By Nikko AM Multi-Asset team - 13 July 2016

The Balancing Act


On June 23, the UK voted to leave the EU. Bookmakers had ‘Remain’ as the odds on favourite to win, so the unexpected victory for ‘Leave’ threw markets into turmoil. The British pound fell over 10% versus the US dollar immediately following the result.

The immediate reaction from UK commentators was one of shock and denial, particularly given the vast majority of sitting parliamentarians had declared their desire to remain. There were calls for a second referendum, discussions of the potential for Scotland to veto ‘Brexit’, or given the resignation of Prime Minister David Cameron, for Parliament to simply not pull the trigger on exiting.

Amongst all the wailing and gnashing of teeth, one simple fact seemed to be overlooked: 52% of the UK population had voted to leave. Whether it be from a middle class left behind by austerity policies, a fear of assigning further sovereignty to Brussels, or even the more right-wing anti-immigration sentiment, a majority were willing to risk the widely forecast, damaging economic consequences in order to sever ties with Europe. This is a remarkably strong statement against the current direction of government policies.

And the fault lies not just with UK policy. The inability of European leaders to formulate a united and coherent policy for the immigration crisis seems to have helped feed the fear. Pictures of thousands of refugees backed up at the ‘Calais jungle’ no doubt helped strengthen the anti-immigration sentiment in the UK.

The question now becomes how governments will move forward. Will they live in denial, doubling down on existing policy in the hope things may miraculously change, or will they take this opportunity to listen to the disillusioned majority and actively seek to enact reform that addresses their concerns? The statement from European leaders after the Brexit announcement regarding the desire for different levels of integration within the union is hopefully an indication that the direction is more towards the latter; but only time will tell.

We have been concerned for some time that the disillusioned middle class would eventually rail against the existing establishment and the set of policies they feel are responsible for leaving them behind. Brexit would appear to be more the start than the end of reconciling these differences. This is one of the key reasons we remain underweight risk assets and have instituted tail risk hedges in our portfolios. The ball is now clearly in the policymaker’s court. They have been off their game but we hope to be pleasantly surprised that they can rise to the importance of the occasion.

Asset Class Hierarchy

Asset Class Hierarchy

Note: Sum of the above positions does not equate to 0 in aggregate – cash is the balancing item.
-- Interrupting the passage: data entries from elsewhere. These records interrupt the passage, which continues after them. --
(* ===== verification/BuilderWitnesses.v ===== *)
(** Concrete inputs at which the theorems about the agent builder, its registries and its
    protocol clients are applied: a root agent with one sub-agent, a flaky MCP server, an
    A2A message with a file. *)
From S2P Require Import Prelude GoLib Types Prog Policies MemoryConfig Budget CircuitBreaker Telemetry Events Effects ErrorControl LLM AgentLoop Registry AgentTools McpClient A2aClient AgentConfig AgentConfigFacts AgentRun.

#[local] Open Scope string_scope.
#[local] Open Scope list_scope.
#[local] Open Scope Z_scope.

Definition sample_model : LLMClient := {| l_Model := "m"; l_Provider := "p"; l_IsStreamSupported := true |}.

Definition native_tool (name : string) : Tool :=
  {| t_Name := name; t_DisplayName := name; t_Description := ""; t_Parameters := VNull; t_kind := None;
     t_approval := None; t_authorizer := false |}.

Definition no_overrides : ExecutionConfigs :=
  let c := {| ex_Timeout := 0; ex_MaxAttempts := 0 |} in
  {| po_LLM := c; po_ToolAuth := c; po_ToolExecute := c; po_MCP := c; po_A2A := c;
     po_Retriever := c; po_Memory := c; po_Conversation := c; po_SubAgent := c |}.

(** The options of an agent: a name, native tools, sub-agents, a run timeout. *)
Definition options (name : string) (tools : list string) (subs : list loc) (timeout : Duration) : agentConfig :=
  {| b_Name := name; b_Description := ""; b_SystemPrompt := "be brief"; b_runtimeFactory := None;
     b_factoryConflict := None; b_localConfig := false; b_LLMClient := Some sample_model; b_namedLLMClients := ∅;
     b_tools := map (fun n => Some (native_tool n)) tools; b_toolRegistry := None; b_mcpRegistry := None;
     b_a2aRegistry := None; b_subAgentRegistry := None; b_toolApprovalPolicy := None; b_maxIterations := 0;
     b_approvalHandler := true; b_timeout := timeout; b_approvalTimeout := 0; b_executionConfigs := no_overrides;
     b_conversationConfig := Some {| cv_Conversation := Some false; cv_Size := 0; cv_SaveOnIteration := true |};
     b_memoryConfig := None; b_responseFormat := None; b_llmSampling := None; b_disableLocalWorker := false;
     b_subAgents := map Some subs; b_maxSubAgentDepth := 0; b_mcpServers := ∅; b_mcpClients := []; b_a2aServers := ∅;
     b_a2aClients := []; b_retrievers := []; b_retrieverMode := ""; b_agentMode := "";
     b_agentToolExecutionMode := ""; b_budgetConfig := Some {| cfg_MaxTokens := 100; cfg_MaxCostUSD := f64_zero;
       cfg_PromptUSDPer1M := f64_zero; cfg_CompletionUSDPer1M := f64_zero; cfg_OnExceeded := BudgetWaitForApproval;
       cfg_ApprovalExtraTokens := 0; cfg_ApprovalExtraCostUSD := f64_zero; cfg_MaxApprovals := 1 |};
     b_hooks := []; b_errorControl := None |}.

Definition no_mcp (_ : MCPClient) : result (list ToolSpec) := inr [].
Definition no_a2a (_ : A2AClient) : result (list A2ASkillSpec) := inr [].

Definition build (deref : loc -> agentConfig) (c : agentConfig) : build_result :=
  (buildAgentConfig deref no_mcp no_a2a None ∅ c).1.
Definition built (deref : loc -> agentConfig) (c : agentConfig) : agentConfig :=
  match build deref c with Built c => c | _ => c end.

(** The agent at location 1 is built first, then the root at location 0 that delegates to it. *)
Definition research_agent : agentConfig := built (fun _ => options "" [] [] 0) (options "research team" ["fetch"] [] 0).
Definition root_options : agentConfig := options "Root Agent" ["search"; "echo"] [1%nat] 0.
Definition root_agent : agentConfig := built (fun _ => research_agent) root_options.
Definition sample_deref (l : loc) : agentConfig := if Nat.eqb l 0 then root_agent else research_agent.

(** ** Registries and names *)

Lemma register_unregister_witness :
  Unregister (Register t_Name NewRegistry (Some (native_tool " search "))).2 " search " = (None, NewRegistry).
Proof.
  apply (register_unregister t_Name NewRegistry [] (native_tool " search ")); [apply stores_new|reflexivity].
Defined.

Definition sample_allowlist : AllowlistToolApprovalConfig :=
  {| al_ToolNames := [" echo "; ""]; al_SubAgentNames := ["research team"]; al_MCPTools := {[ "docs" := ["search"] ]} |}.

Definition sample_policy : ApprovalPolicy :=
  match AllowlistToolApprovalPolicy sample_allowlist with inr p => p | inl _ => AutoToolApprovalPolicy end.

Lemma allowlist_waives_listed_witness :
  policy_requires sample_policy (native_tool "echo") = false /\ policy_requires sample_policy (native_tool "search") = true.
Proof.
  split; [|vm_compute; reflexivity].
  apply (allowlist_waives_listed sample_allowlist sample_policy (native_tool "echo")); [vm_compute; reflexivity|].
  split; [done|]. left. exists " echo ". split; [by left|reflexivity].
Defined.

(** ** Protocol clients *)

Definition flaky_client : Client :=
  match sample_client 2 with
  | inr c => c
  | inl _ => {| cl_name := ""; cl_transportCfg := MCPLoopback false; cl_closed := true; cl_rpcTimeout := 0;
                cl_maxRPCAttempts := 1; cl_toolFilter := {| f_AllowTools := []; f_BlockTools := [] |} |}
  end.

Lemma ListTools_accumulates_witness :
  let tr := run_trace (S := mcp_sig) flaky 0%nat (ListTools flaky_client) in
  count is_connect tr = 2%nat /\ (count is_connect tr <= Z.to_nat (Z.max 1 (cl_maxRPCAttempts flaky_client)))%nat.
Proof.
  split; [vm_compute; reflexivity|].
  eapply (ListTools_accumulates flaky_client _ (run_value (S := mcp_sig) flaky 0%nat (ListTools flaky_client))).
  apply (run_texec' (S := mcp_sig)).
Defined.

Lemma CallTool_at_most_attempts_witness :
  let tr := run_trace (S := mcp_sig) flaky 0%nat (CallTool flaky_client "search" None) in
  count is_call tr = 1%nat /\ (count is_call tr <= Z.to_nat (Z.max 1 (cl_maxRPCAttempts flaky_client)))%nat.
Proof.
  split; [vm_compute; reflexivity|].
  apply (CallTool_at_most_attempts flaky_client "search" None _
           (run_value (S := mcp_sig) flaky 0%nat (CallTool flaky_client "search" None))).
  apply (run_texec' (S := mcp_sig)).
Defined.

Definition sample_message : A2AMessage :=
  {| am_MessageID := "m1"; am_Role := "user";
     am_Parts := [part "text" "look at this" VNull "" "" "";
                  part "file" "" VNull "image/png" (Base64.EncodeToString "raw") ""] |}.

Lemma message_roundtrip_witness : fromSDKMessage (toSDKMessage "fresh" sample_message) = sample_message.
Proof.
  apply (message_roundtrip "fresh" sample_message); [done|by left|].
  repeat constructor. done.
Defined.

Definition raced : conn_state :=
  let s := getInner_connected (getInner_connected conn_init 1%nat) 2%nat in
  A2A_Close (getInner_finish (getInner_finish s 1%nat).2 2%nat).2.

Lemma no_connection_leaks_witness : cs_live raced = ∅.
Proof.
  apply (no_connection_leaks raced); [|reflexivity|vm_compute; reflexivity].
  eapply rtc_l; [apply (cs_connect conn_init conn_init 1%nat); [reflexivity|set_solver]|].
  eapply rtc_l; [apply (cs_connect _ conn_init 2%nat); [reflexivity|cbn; set_solver]|].
  eapply rtc_l; [apply (cs_finish _ 1%nat); cbn; set_solver|].
  eapply rtc_l; [apply (cs_finish _ 2%nat); cbn; set_solver|].
  eapply rtc_l; [apply cs_close|]. apply rtc_refl.
Defined.

(** ** The builder *)

Lemma resolveTools_unambiguous_witness :
  exists tools, resolveTools sample_deref no_mcp no_a2a root_agent = inr tools /\ NoDup (map t_Name tools) /\
    map t_Name tools = ["search"; "echo"; "subagent_research_team"].
Proof.
  eexists. split; [vm_compute; reflexivity|]. split; [|reflexivity].
  eapply (resolveTools_unambiguous sample_deref no_mcp no_a2a root_agent). vm_compute. reflexivity.
Defined.

Lemma built_config_sound_witness :
  validateAgentName (b_Name root_agent) = None /\ b_Name root_agent = "root-agent" /\
  b_approvalTimeout root_agent < b_timeout root_agent.
Proof.
  assert (H : build (fun _ => research_agent) root_options = Built root_agent) by (vm_compute; reflexivity).
  unfold build in H. destruct (buildAgentConfig (fun _ => research_agent) no_mcp no_a2a None ∅ root_options) as [r s] eqn:E.
  cbn [fst] in H. subst r.
  destruct (built_config_sound (fun _ => research_agent) no_mcp no_a2a None ∅ root_options root_agent s E)
    as (H1 & _ & _ & _ & _ & H2 & _).
  split; [exact H1|]. split; [vm_compute; reflexivity|exact H2].
Defined.

Lemma short_runs_have_no_approval_window_witness :
  let c := options "quick" [] [] (10 * second) in
  approvalTaskTimeout (local_runtime (with_limits c (resolve_timeout c) (resolve_approval_timeout c (resolve_timeout c)) None)
                         sample_model) < 0.
Proof.
  apply (short_runs_have_no_approval_window (options "quick" [] [] (10 * second)) sample_model None);
    vm_compute; intuition discriminate.
Defined.

Definition sample_request : RunRequest :=
  match run_preflight sample_deref no_mcp no_a2a 3 0%nat "hi" "conv" with
  | Accepted req => req
  | _ => createRunRequest root_agent "" "" false [] []
  end.

Lemma sample_accepted :
  run_preflight sample_deref no_mcp no_a2a (S (Z.to_nat (b_maxSubAgentDepth (sample_deref 0%nat)))) 0%nat "hi" "conv" =
  Accepted sample_request.
Proof. vm_compute. reflexivity. Qed.

Lemma run_preflight_sound_witness :
  NoDup (map t_Name (rq_Tools sample_request)) /\ length (rq_Tools sample_request) = 3%nat.
Proof.
  split; [|vm_compute; reflexivity].
  assert (Hp : 0 < b_maxSubAgentDepth (sample_deref 0%nat)) by (vm_compute; reflexivity).
  pose proof (run_preflight_sound sample_deref no_mcp no_a2a 0%nat "hi" "conv" Hp) as H.
  rewrite sample_accepted in H. exact (proj1 (proj2 H)).
Defined.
Asian equities remain on top of our hierarchy

Equity performance, year to date (YTD), reflects a rotation away from developed markets (DMs) to emerging markets (EMs), as shown in Chart 1. Brexit did little to change this trend, with initial losses in Latin America (LatAm) and Asia being more than offset by subsequent gains. It seems that, so far, prospects for delayed US rate hikes more than offset the negative implications of a Brexit. Of course, EMEA is more exposed to Europe both from a trade and funding perspective, so it is unsurprising that the vote detracted from performance; however, YTD performance remains second-highest behind LatAm. Japan is the worst performing equity market, but the losses are mostly offset by currency gains. Europe is the worst performing market overall, interestingly just behind the UK, even after taking into account a 12.4% loss on the currency. The US is the only developed market delivering positive returns.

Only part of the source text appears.